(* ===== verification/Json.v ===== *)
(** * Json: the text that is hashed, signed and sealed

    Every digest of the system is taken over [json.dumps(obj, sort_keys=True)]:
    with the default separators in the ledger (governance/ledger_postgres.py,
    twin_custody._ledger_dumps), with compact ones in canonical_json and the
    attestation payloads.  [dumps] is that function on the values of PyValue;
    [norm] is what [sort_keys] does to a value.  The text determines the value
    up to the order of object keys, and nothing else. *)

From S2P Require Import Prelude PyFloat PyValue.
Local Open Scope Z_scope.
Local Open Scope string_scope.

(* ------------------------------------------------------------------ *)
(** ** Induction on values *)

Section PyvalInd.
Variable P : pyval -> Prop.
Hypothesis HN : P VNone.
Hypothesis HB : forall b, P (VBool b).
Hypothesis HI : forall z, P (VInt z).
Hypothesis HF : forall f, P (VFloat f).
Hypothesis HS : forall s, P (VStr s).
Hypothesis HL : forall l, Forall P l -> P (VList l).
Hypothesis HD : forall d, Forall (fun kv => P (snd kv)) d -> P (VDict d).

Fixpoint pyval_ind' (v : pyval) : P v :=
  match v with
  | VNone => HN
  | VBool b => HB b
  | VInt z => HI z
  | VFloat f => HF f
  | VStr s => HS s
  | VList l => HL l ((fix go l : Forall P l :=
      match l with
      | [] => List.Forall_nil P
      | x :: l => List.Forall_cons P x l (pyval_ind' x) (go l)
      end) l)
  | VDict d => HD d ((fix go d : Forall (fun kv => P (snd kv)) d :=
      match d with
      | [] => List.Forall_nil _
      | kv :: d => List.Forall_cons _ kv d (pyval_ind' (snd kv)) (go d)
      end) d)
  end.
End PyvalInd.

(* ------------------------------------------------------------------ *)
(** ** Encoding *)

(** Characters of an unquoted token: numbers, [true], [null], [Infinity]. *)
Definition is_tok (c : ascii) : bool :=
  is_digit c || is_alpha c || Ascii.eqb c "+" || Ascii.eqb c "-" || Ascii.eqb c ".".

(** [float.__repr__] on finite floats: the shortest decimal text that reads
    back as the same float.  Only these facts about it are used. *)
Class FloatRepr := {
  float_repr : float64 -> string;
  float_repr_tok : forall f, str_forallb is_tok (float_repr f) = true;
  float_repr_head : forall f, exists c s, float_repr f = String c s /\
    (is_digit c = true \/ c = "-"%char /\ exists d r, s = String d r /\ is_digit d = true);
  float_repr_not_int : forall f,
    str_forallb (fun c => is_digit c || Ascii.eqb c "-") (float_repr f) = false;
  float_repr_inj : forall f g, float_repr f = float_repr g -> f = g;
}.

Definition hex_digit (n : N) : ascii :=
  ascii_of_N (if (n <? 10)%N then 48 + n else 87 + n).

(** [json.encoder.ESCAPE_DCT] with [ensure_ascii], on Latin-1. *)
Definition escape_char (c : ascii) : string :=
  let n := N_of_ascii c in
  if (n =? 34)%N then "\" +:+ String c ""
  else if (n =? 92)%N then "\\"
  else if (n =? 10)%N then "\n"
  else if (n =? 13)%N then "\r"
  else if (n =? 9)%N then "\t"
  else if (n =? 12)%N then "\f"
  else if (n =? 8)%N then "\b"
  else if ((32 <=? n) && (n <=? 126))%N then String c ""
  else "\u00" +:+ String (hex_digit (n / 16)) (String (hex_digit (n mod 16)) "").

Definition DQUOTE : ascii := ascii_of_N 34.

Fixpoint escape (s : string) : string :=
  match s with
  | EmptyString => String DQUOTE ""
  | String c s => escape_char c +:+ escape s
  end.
---
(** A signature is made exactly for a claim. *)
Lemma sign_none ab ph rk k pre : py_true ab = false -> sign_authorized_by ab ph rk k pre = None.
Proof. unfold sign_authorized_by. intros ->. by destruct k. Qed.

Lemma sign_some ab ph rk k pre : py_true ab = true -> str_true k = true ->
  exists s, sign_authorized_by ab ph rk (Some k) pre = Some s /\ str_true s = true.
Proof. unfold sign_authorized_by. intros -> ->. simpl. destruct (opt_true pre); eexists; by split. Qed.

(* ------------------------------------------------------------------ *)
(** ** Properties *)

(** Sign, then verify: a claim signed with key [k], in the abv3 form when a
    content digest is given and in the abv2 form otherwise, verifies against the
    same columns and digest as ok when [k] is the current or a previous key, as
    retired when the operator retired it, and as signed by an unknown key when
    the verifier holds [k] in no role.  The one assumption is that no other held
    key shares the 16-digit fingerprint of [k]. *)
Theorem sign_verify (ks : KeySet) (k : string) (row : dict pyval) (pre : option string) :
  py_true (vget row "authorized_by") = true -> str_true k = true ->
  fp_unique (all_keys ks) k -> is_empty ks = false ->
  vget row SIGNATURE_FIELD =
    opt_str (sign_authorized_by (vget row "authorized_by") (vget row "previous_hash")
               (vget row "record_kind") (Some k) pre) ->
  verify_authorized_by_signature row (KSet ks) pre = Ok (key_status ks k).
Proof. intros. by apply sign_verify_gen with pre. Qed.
---
§ **EXERCISE REQUIREMENTS**:
Print the lines above from the one with "Theorem sign_verify (ks" through the one with "(Some k) pre) ->", both included, exactly as written and nothing more.

§ **EXPECTED ANSWER**:
Theorem sign_verify (ks : KeySet) (k : string) (row : dict pyval) (pre : option string) :
  py_true (vget row "authorized_by") = true -> str_true k = true ->
  fp_unique (all_keys ks) k -> is_empty ks = false ->
  vget row SIGNATURE_FIELD =
    opt_str (sign_authorized_by (vget row "authorized_by") (vget row "previous_hash")
               (vget row "record_kind") (Some k) pre) ->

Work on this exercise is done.